# Japanese knives from Home Goods



## jtlove (Dec 31, 2020)

I was in Home Goods yesterday looking for a nice 3 QT Sauce pan (Good Luck with that) and after striking out, I stopped by the cutting board isle. That section was picked over but at the end of the isle I found these knives where typically there is a bunch of cheap Chinese stuff. Japanese knives from Seiki City. I know these are not Masamoto quality blades, but what did I find here and does anyone know what kind of steel these knives are made of? The Wahoo Nakiri ($24.99) has an Octagon handle and is hammered. The Gyuto ($16.99) and Petty ($14.99) are from Kanekaze. The smaller Petty ($7.99) is Tsubazo. There also was another Nagari from Tsuubazo that I did not buy. With tax I am in to all four knives for around $65. I am new to the Forum and I couldn't find any info on these brands doing a search. I have been shopping for some traditional knives but haver not ordered anything yet. I bought these to see how I like the feel of a traditional handle. Thank you.


----------



## Jovidah (Dec 31, 2020)

Never heard of them. I assume you meant they come from Seki City? It's basically one of the knife capitals of Japan. However that doesn't say a whole lot by itself; you'll find all levels of quality being produced there, including junk. Although admittedly I'd still have more faith in something coming from Japan than something coming from China, no matter how pretty it looks.
Any information about the steel or hardness? That might give you some more indication of what to expect.


----------



## bbrooks008 (Dec 31, 2020)

I'm sure they are worth every penny.

FWIW one of my favorite knives is a €13 piece of garbage from Woolworths that came OOTB with a 90° included angle ...after i spent several hours fixing the edge using a €4 whetstone i bought at the train station (times were tough back then)


----------



## KenHash (Dec 31, 2020)

They are pretty much what most knife enthusiasts would call "crap". Kanekaze is a brand sold by Fukumoto Hamono in Seki, and I'm pretty certain that Seki Tsubazo is Ozawa Hamono who also sells the Sekizo brand. The Wafuu (spelled Wahoo) I've never run across. These are made in China but assembled in Japan usually using the cheapest materials and stamped blades. They can be as bad as 420j2 and usually Aus6 at best. They are cheap and sold throughout Japan in Home Centers at similar low prices to buyers who don't know (or care) much about knives. In Japan though nearly all Home Centers also carry the Seki Magoroku line which is owned by Kai, and although it's not high quality materials at least it is usable.


----------



## jtlove (Dec 31, 2020)

Jovidah said:


> Never heard of them. I assume you meant they come from Seki City? It's basically one of the knife capitals of Japan. However that doesn't say a whole lot by itself; you'll find all levels of quality being produced there, including junk. Although admittedly I'd still have more faith in something coming from Japan than something coming from China, no matter how pretty it looks.
> Any information about the steel or hardness? That might give you some more indication of what to expect.

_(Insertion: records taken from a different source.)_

Lemma starts_run : tensor_index (InputBatch.ints b InputBatch.NUM_COMPUTED_TOKENS)
    (seg (fun r => replicate (Z.to_nat (r_count r)) (Z.of_nat (r_index r)))) =
  Ok (seg (fun r => replicate (Z.to_nat (r_count r)) (computed r))).
Proof.
  apply mapM_segments. intros r Hr. apply mapM_replicate, py_index_nat.
  by apply (o_int _ _ _ (row_occupied r Hr) InputBatch.NUM_COMPUTED_TOKENS).
Qed.

Lemma positions_run : np_zip Z.add (seg (fun r => replicate (Z.to_nat (r_count r)) (computed r)))
    (seg (fun r => seqZ 0 (r_count r))) = Ok (seg row_positions).
Proof.
  rewrite np_zip_segments by (intros r Hr; by rewrite length_replicate, length_seqZ). f_equal.
  apply concat_map_ext. intros r Hr. rewrite zip_with_replicate_l by apply length_seqZ. apply seqZ_from.
Qed.

Lemma positions_length : Z.of_nat (length (seg row_positions)) = np_sum (counts rows).
Proof.
  pose proof row_count_pos as H. clear R F. induction rows as [|r rs IH]; [done|]. cbn [map concat counts np_sum foldr].
  rewrite length_app, Nat2Z.inj_add, IH by (intros; apply H; by right). unfold row_positions at 1.
  rewrite length_seqZ. specialize (H r ltac:(left)). unfold counts, np_sum. lia.
Qed.

(** The index of a row, times the length of a row. *)
Lemma row_base_run (k : nat) : Z.of_nat n * Z.of_nat k <= 2 ^ 31 ->
  map (fun i => wrap32 (i * Z.of_nat k)) (seg (fun r => replicate (Z.to_nat (r_count r)) (Z.of_nat (r_index r)))) =
  seg (fun r => replicate (Z.to_nat (r_count r)) (Z.of_nat (r_index r * k))).
Proof.
  intros Hk. rewrite map_concat_segments. apply concat_map_ext. intros r Hr. destruct (row_in r Hr) as (_ & Hi & _).
  change map with (@fmap list list_fmap). rewrite fmap_replicate. f_equal. rewrite Nat2Z.inj_mul. destruct k as [|k]; [by rewrite Z.mul_0_r|].
  apply wrap32_id. nia.
Qed.

Lemma token_indices_run : np_zip Z.add (seg row_positions)
    (seg (fun r => replicate (Z.to_nat (r_count r)) (Z.of_nat (r_index r * m)))) =
  Ok (seg (fun r => map (fun p => p + Z.of_nat (r_index r * m)) (row_positions r))).
Proof.
  rewrite np_zip_segments by (intros r Hr; unfold row_positions; by rewrite length_replicate, length_seqZ).
  f_equal. apply concat_map_ext. intros r Hr. apply zip_with_replicate. unfold row_positions. by rewrite length_seqZ.
Qed.

Lemma mapM_map {A B C} (f : B -> result C) (g : A -> B) l : mapM f (map g l) = mapM (fun a => f (g a)) l.
Proof. induction l as [|a l IH]; cbn; [done|]. by rewrite IH. Qed.

Lemma input_ids_run : index_select (concat (InputBatch.token_ids_cpu b))
    (seg (fun r => map (fun p => p + Z.of_nat (r_index r * m)) (row_positions r))) = Ok (seg row_tokens).
Proof.
  apply mapM_segments. intros r Hr. destruct (row_in r Hr) as (_ & Hi & _ & [H1 H2 H3 H4 _ _]).
  rewrite mapM_map. apply mapM_range; [done|lia|done|]. intros p a Hp Ha.
  destruct (Z.ltb_spec (p + Z.of_nat (r_index r * m)) 0); [lia|].
  destruct (o_tokens _ _ _ (row_occupied r Hr)) as (row & Hrow & Hh).
  pose proof (holds_lookup _ _ _ _ Hh Ha) as Hra.
  pose proof (concat_lookup (InputBatch.token_ids_cpu b) m (z_row _ _ _ _ (b_sized _ _ _ _ _ (rs_batch _ _ _ _ R))) _ _ _ _ Hrow Hra) as Hc.
  replace (Z.to_nat (p + Z.of_nat (r_index r * m))) with (r_index r * m + Z.to_nat p)%nat by lia.
  by rewrite Hc.
Qed.

Lemma table_indices_run : np_zip Z.add (seg (fun r => replicate (Z.to_nat (r_count r)) (Z.of_nat (r_index r * w))))
    (map (fun p => p / bs) (seg row_positions)) =
  Ok (seg (fun r => map (fun p => Z.of_nat (r_index r * w) + p / bs) (row_positions r))).
Proof.
  rewrite map_concat_segments.
  rewrite np_zip_segments by (intros r Hr; unfold row_positions; by rewrite length_map, length_replicate, length_seqZ).
  f_equal. apply concat_map_ext. intros r Hr.
  rewrite zip_with_replicate_l by (unfold row_positions; by rewrite length_map, length_seqZ). by rewrite map_map.
Qed.

(** The block of a position is one of the request's. *)
Lemma row_block r p : r ∈ rows -> p ∈ row_positions r -> exists k, s_blocks (r_slot r) !! Z.to_nat (p / bs) = Some k /\
  0 <= p / bs /\ 0 <= k /\ k * bs + bs <= 2 ^ 31.
Proof.
  intros Hr Hp%elem_of_range. destruct (row_in r Hr) as (_ & _ & _ & [H1 H2 H3 H4 H5 H6]).
  pose proof (fi_size _ _ F) as Hbs. assert (0 <= p / bs) by (apply Z.div_pos; lia).
  assert (p / bs < Z.of_nat (length (s_blocks (r_slot r)))) by (apply Z.div_lt_upper_bound; nia).
  destruct (lookup_lt_is_Some_2 (s_blocks (r_slot r)) (Z.to_nat (p / bs))) as [k Hk]; [lia|].
  exists k. split_and!; [done..| |]; apply (proj1 (Forall_forall _ _) H6); by eapply list_elem_of_lookup_2.
Qed.

Lemma block_numbers_run : tensor_index (concat (WorkerBlockTable.block_table_np (InputBatch.block_table b)))
    (seg (fun r => map (fun p => Z.of_nat (r_index r * w) + p / bs) (row_positions r))) =
  Ok (seg (fun r => map (fun p => default 0 (s_blocks (r_slot r) !! Z.to_nat (p / bs))) (row_positions r))).
Proof.
  apply mapM_segments. intros r Hr. rewrite mapM_map. apply mapM_run. intros p Hp.
  destruct (row_block r p Hr Hp) as (k & Hk & Hp0 & _). rewrite Hk. cbn.
  destruct (o_blocks _ _ _ (row_occupied r Hr)) as (_ & row & Hrow & Hh).
  pose proof (holds_lookup _ _ _ _ Hh Hk) as Hra.
  pose proof (concat_lookup _ w (WorkerBlockTable.shaped_row _ _ _ (z_table _ _ _ _ (b_sized _ _ _ _ _ (rs_batch _ _ _ _ R)))) _ _ _ _ Hrow Hra) as Hc.
  replace (Z.of_nat (r_index r * w) + p / bs) with (Z.of_nat (r_index r * w + Z.to_nat (p / bs))) by lia.
  by apply py_index_nat.
Qed.

Lemma slot_mapping_run : np_zip (fun x y => wrap32 (x + y))
    (map (fun k => wrap32 (k * bs)) (seg (fun r => map (fun p => default 0 (s_blocks (r_slot r) !! Z.to_nat (p / bs))) (row_positions r))))
    (map (fun p => p mod bs) (seg row_positions)) = Ok (seg (row_cache bs)).
Proof.
  rewrite !map_concat_segments, np_zip_segments by (intros r Hr; by rewrite !length_map). f_equal.
  apply concat_map_ext. intros r Hr. unfold row_cache. apply list_eq. intros i.
  rewrite lookup_zip_with. change map with (@fmap list list_fmap). rewrite !list_lookup_fmap.
  destruct (row_positions r !! i) as [p|] eqn:E; cbn; [|done]. f_equal.
  destruct (row_block r p Hr) as (k & Hk & Hp0 & Hk0 & Hk1); [by eapply list_elem_of_lookup_2|].
  unfold cache_slot. rewrite Hk. cbn. pose proof (Z.mod_pos_bound p bs (fi_size _ _ F)).
  rewrite (wrap32_id (k * bs)), wrap32_id; [done|nia..].
Qed.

No steel info. Hoping someone on here would know. They are very light and at the very least I will use then and see if I like a traditional handle shape.


----------



## jtlove (Dec 31, 2020)

KenHash said:


> They are pretty much what most knife enthusiasts would call "crap". Kanekaze is a brand sold by Fukumoto Hamono in Seki, and I'm pretty certain that Seki Tsubazo is Ozawa Hamono who also sells the Sekizo brand. The Wafuu (spelled Wahoo) I've never run across. These are made in China but assembled in Japan usually using the cheapest materials and stamped blades. They can be as bad as 420j2 and usually Aus6 at best. They are cheap and sold throughout Japan in Home Centers at similar low prices to buyers who don't know (or care) much about knives. In Japan though nearly all Home Centers also carry the Seki Magoroku line which is owned by Kai, and although it's not high quality materials at least it is usable.


Thanks for the info. After handling these, I like the weight and the handle shape. I am going to see about investing in something much nicer. These will be nice to keep as a beater though.


----------



## KenHash (Dec 31, 2020)

jtlove said:


> Thanks for the info. After handling these, I like the weight and the handle shape. I am going to see about investing in something much nicer. These will be nice to keep as a beater though.



One thing I forgot to mention is that with all these "cheapo" brands, if the knife is a single bevel the ura is invariably totally flat, not concave, But yes, could be a total beater knife.


----------